[EXERCISE] Using the listing that follows, return every line with the word "Hnew".

========================================================================

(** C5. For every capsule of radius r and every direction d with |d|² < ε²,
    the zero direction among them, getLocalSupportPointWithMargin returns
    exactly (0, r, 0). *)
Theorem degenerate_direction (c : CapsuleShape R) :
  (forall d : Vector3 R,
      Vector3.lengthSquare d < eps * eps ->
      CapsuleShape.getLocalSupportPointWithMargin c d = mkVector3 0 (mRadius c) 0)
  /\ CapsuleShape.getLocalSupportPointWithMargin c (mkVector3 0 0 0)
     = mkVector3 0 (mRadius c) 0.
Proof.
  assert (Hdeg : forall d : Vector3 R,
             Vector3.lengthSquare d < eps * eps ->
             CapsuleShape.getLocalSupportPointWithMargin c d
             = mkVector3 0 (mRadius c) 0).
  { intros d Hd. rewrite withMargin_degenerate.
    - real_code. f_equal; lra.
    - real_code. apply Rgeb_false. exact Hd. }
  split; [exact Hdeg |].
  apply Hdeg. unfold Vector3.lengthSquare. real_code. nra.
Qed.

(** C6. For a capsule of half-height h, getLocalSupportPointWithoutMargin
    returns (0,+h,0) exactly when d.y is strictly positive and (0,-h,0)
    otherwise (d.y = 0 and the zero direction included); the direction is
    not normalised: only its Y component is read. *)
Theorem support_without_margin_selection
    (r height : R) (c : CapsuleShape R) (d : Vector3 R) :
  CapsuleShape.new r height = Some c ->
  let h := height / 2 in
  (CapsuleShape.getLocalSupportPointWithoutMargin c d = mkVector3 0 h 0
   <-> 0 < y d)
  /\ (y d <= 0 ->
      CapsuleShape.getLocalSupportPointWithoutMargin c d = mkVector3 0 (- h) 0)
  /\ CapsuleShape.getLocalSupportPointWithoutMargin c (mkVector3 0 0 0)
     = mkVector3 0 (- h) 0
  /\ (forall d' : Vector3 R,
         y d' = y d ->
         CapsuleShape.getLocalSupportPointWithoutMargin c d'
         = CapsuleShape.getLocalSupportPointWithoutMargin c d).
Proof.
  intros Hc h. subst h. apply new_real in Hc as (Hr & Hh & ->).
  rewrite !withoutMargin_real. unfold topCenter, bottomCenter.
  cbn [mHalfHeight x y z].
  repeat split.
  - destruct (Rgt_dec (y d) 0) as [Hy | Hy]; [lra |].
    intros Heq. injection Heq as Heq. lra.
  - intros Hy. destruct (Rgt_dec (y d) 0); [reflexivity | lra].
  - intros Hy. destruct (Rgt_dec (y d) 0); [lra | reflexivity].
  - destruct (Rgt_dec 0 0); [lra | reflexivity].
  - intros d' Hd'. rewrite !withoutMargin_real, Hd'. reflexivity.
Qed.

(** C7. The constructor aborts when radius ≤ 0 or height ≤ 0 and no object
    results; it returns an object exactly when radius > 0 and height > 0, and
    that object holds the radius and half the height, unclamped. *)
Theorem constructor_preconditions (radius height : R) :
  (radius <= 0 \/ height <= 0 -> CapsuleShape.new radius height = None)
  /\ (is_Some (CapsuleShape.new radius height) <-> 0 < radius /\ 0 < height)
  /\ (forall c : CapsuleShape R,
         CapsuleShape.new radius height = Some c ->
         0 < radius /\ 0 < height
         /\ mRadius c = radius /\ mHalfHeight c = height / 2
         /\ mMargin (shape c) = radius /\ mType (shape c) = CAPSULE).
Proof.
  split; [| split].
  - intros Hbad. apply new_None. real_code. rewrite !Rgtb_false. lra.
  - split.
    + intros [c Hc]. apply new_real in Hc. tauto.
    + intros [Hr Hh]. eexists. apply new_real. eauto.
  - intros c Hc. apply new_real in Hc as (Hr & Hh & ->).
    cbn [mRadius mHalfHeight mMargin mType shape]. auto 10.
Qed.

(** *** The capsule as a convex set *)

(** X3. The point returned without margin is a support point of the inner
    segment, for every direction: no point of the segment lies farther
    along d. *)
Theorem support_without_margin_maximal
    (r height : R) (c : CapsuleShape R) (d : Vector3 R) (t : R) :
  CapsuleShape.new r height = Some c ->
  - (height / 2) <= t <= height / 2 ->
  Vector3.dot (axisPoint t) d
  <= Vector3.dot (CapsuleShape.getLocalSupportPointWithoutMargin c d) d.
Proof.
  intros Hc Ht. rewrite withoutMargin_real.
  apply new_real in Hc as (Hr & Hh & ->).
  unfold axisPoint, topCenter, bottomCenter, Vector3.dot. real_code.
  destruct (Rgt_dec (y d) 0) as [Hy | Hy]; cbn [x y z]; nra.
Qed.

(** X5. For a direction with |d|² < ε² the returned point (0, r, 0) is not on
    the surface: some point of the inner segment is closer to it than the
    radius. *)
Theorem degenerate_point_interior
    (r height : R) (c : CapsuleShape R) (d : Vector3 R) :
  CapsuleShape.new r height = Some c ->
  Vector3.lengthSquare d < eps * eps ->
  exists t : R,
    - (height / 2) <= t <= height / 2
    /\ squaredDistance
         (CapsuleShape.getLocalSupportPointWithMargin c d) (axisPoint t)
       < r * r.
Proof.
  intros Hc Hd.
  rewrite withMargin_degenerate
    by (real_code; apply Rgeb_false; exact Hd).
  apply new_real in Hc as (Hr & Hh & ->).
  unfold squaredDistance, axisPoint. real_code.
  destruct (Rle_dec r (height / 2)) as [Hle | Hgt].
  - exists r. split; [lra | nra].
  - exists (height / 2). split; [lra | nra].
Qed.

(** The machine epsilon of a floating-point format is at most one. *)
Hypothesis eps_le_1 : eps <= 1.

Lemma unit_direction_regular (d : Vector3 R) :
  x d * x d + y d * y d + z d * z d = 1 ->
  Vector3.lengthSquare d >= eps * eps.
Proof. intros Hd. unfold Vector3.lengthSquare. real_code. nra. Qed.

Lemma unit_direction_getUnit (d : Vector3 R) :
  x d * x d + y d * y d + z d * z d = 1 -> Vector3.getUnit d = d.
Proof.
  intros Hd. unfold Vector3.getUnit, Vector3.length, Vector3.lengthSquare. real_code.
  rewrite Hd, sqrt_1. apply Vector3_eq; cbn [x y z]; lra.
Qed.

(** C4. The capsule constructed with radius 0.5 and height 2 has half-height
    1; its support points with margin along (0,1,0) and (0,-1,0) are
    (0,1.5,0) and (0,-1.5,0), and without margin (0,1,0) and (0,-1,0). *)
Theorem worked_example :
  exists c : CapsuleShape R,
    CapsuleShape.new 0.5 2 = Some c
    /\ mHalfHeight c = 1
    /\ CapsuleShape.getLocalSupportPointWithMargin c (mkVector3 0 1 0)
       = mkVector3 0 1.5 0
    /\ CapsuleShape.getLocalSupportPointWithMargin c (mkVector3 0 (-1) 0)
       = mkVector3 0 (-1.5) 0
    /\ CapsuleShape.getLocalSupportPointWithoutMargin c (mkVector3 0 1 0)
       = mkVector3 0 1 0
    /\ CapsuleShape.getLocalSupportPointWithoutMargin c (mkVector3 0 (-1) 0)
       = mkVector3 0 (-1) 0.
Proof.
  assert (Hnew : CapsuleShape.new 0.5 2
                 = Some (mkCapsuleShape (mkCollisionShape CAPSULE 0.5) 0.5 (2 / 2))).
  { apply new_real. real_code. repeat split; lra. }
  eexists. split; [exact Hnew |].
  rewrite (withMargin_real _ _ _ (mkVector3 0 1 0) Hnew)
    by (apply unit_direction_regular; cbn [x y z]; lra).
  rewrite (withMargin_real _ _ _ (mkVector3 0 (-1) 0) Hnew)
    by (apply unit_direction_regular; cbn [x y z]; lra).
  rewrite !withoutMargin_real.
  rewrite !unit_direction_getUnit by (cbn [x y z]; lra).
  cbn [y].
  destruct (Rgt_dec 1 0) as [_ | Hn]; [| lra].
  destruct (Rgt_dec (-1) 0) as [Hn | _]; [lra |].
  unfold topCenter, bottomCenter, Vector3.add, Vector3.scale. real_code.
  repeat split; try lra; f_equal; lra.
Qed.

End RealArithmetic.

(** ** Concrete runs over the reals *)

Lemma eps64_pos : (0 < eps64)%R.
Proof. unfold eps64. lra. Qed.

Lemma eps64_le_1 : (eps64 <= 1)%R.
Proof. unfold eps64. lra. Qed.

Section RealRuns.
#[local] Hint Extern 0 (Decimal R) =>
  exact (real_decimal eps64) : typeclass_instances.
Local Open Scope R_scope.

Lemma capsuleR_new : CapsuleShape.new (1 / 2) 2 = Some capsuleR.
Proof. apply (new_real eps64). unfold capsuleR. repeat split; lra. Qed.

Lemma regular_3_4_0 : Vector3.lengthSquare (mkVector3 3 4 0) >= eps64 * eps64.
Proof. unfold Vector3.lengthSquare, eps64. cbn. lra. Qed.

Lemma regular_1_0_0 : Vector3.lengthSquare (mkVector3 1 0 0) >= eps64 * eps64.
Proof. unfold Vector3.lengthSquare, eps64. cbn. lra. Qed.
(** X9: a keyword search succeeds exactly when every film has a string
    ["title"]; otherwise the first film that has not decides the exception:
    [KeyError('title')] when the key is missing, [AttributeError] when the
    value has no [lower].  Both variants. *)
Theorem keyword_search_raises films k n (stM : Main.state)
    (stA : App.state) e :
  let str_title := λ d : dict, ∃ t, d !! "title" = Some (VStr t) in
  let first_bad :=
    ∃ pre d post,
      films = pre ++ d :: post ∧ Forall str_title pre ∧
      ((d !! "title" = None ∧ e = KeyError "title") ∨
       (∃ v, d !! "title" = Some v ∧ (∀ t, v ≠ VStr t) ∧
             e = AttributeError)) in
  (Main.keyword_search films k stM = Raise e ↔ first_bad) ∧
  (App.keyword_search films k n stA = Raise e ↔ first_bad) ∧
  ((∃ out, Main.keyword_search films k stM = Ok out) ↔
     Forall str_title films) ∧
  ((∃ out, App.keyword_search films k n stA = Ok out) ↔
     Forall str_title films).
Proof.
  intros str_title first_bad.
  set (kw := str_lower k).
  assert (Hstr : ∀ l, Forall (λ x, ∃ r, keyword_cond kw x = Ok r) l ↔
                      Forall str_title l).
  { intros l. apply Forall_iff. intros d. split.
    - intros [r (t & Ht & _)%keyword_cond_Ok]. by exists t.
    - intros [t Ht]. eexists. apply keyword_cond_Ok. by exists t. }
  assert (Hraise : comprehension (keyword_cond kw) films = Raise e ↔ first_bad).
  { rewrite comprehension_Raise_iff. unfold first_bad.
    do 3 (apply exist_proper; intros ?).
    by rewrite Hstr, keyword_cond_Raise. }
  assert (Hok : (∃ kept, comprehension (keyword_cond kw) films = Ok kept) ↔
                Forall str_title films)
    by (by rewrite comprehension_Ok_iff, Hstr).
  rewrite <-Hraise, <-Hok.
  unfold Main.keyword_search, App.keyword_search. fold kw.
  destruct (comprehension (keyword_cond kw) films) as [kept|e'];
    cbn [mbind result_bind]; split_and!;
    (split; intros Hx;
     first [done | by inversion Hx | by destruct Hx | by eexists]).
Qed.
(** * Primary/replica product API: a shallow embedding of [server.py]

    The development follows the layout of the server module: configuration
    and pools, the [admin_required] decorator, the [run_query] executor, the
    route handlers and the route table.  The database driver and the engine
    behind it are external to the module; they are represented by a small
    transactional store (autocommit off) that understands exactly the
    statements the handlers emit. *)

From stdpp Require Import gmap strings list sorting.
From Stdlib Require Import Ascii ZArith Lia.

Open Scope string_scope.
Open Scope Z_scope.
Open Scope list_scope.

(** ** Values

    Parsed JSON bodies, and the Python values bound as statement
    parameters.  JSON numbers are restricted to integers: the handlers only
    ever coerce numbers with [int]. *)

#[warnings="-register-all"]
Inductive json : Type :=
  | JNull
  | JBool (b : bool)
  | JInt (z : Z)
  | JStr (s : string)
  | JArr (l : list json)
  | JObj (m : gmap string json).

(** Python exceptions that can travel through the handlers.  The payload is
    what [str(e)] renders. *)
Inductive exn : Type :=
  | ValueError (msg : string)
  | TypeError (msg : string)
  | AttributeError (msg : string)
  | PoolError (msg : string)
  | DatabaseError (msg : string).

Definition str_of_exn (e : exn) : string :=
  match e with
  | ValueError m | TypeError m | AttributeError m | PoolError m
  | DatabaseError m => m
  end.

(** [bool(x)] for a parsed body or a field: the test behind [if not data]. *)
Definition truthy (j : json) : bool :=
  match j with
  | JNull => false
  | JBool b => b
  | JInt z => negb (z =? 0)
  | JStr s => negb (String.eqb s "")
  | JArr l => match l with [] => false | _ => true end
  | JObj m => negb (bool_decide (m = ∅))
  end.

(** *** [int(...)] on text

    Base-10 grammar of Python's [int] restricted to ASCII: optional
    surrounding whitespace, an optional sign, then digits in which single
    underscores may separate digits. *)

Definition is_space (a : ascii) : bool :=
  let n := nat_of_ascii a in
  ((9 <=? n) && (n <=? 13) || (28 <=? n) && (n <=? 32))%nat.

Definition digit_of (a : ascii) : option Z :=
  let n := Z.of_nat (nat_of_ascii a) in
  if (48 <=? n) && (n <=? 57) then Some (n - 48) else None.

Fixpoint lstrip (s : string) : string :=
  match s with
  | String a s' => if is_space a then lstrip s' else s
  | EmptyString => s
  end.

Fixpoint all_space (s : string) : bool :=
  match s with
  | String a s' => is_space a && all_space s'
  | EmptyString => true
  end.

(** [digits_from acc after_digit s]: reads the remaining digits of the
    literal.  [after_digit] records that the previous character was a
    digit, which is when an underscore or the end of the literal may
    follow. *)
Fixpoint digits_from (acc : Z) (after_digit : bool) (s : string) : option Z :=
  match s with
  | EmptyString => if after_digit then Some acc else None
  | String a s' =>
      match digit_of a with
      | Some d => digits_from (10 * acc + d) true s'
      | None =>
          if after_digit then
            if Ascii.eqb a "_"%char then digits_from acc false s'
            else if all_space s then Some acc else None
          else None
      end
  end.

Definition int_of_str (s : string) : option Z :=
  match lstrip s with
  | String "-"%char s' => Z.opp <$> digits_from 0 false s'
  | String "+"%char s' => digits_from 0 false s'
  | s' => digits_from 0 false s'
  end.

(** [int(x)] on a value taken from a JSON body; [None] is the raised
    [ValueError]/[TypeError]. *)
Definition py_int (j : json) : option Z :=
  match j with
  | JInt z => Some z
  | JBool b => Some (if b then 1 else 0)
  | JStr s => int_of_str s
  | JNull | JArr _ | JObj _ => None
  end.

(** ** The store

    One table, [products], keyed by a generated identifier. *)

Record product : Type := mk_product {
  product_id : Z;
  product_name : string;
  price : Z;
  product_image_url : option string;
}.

========================================================================

[REPLY]
  assert (Hnew : CapsuleShape.new 0.5 2
  eexists. split; [exact Hnew |].
  rewrite (withMargin_real _ _ _ (mkVector3 0 1 0) Hnew)
  rewrite (withMargin_real _ _ _ (mkVector3 0 (-1) 0) Hnew)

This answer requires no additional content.